Das 43-geschossige Hochhaus ist der erste fertiggestellte Abschnitt einer groß an­gelegten Aufwertungsoffensive im ziemlich heruntergewirtschafteten Londoner Bezirk Elephant & Castle. Tatsächlich ist das „Strata SE1“, anders als man vermuten könnte, aber kein reines Luxuswohnprojekt: 98 der 408 Wohnungen befinden sich im unteren Preissegment, 20 davon sind für die Bewohner eines angrenzenden, zum Abriss vorgesehenen Wohnblocks bestimmt.

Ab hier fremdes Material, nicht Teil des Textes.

(* ===== verification/_CoqProject ===== *)
-Q . S2P
Prelude.v
Pktq.v
PktqSpec.v
PktqRefine.v
PktqSystem.v
PktqFilter.v
PktqTheorems.v
Bits.v
Mwbmap.v
MwbmapSpec.v
MwbmapTheorems.v
Id16.v
Id16Theorems.v
PktidMap.v
PktidSpec.v
PktidTheorems.v
Dll.v
DllTheorems.v
Crc.v
CrcTheorems.v
Mem.v
BcmStdlib.v
BcmStdlibTheorems.v
BcmStr.v
BcmStrTheorems.v
ChanSpec.v
ChanText.v
ChanTheorems.v
ChanTextTheorems.v
ChanIter.v
Tlv.v
TlvTheorems.v
Endian.v
MsgRing.v
MsgRingTheorems.v
FlowQueue.v
FlowQueueTheorems.v
FlowData.v
FlowTable.v
FlowTableSpec.v
FlowTableTheorems.v
FlowSta.v
FlowStaTheorems.v
FlowRing.v
FlowSched.v
FlowSystem.v
FlowInit.v
FlowLife.v
FlowRuns.v
WlfcTag.v
WlfcHanger.v
WlfcHangerTheorems.v
WlfcCredit.v
WlfcCreditTheorems.v
WlfcQueue.v
WlfcQueueTheorems.v
WlfcHeader.v
WlfcHeaderTheorems.v
WlfcState.v
WlfcSend.v
WlfcTransfer.v
WlfcEvents.v
WlfcInv.v
WlfcMoves.v
WlfcSendTheorems.v
WlfcTransferTheorems.v
WlfcEventsTheorems.v
WlfcRunTheorems.v
Wbrc.v
WbrcTheorems.v
DbgRing.v
DbgRingTheorems.v
Bloom.v
BloomTheorems.v
Xtlv.v
XtlvSpec.v
XtlvTheorems.v
RecoveryInit.v
RecoverySpec.v
RecoveryTheorems.v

Doch vor allem aus ökologischer Sicht ist das windschnittige Gebäude mit seiner etwas aufgereg­ten weiß-grauen Fassade und den drei krönenden Turbinen bemerkenswert. 2004, ein Jahr vor Beginn der Planungen für Strata SE1, hatte der damalige Bürgermeister Ken Livingston „London’s Energy Action Areas“ definiert. Der Turm von BFLS scheint eine unmittelbare Antwort darauf zu sein. Gemeinsam mit den Ingenieuren von WSP Group untersuchten die Architekten nahezu die ganze Bandbreite energeti­scher Alternativen: Photovoltaik, Geothermie, Solarthermie etc. Keine dieser avancierten Techniken hätte aber, so die Ingenieure und die Turbinenbauer Brookfield Construction, die Leistung der drei Turbinen erbringen können.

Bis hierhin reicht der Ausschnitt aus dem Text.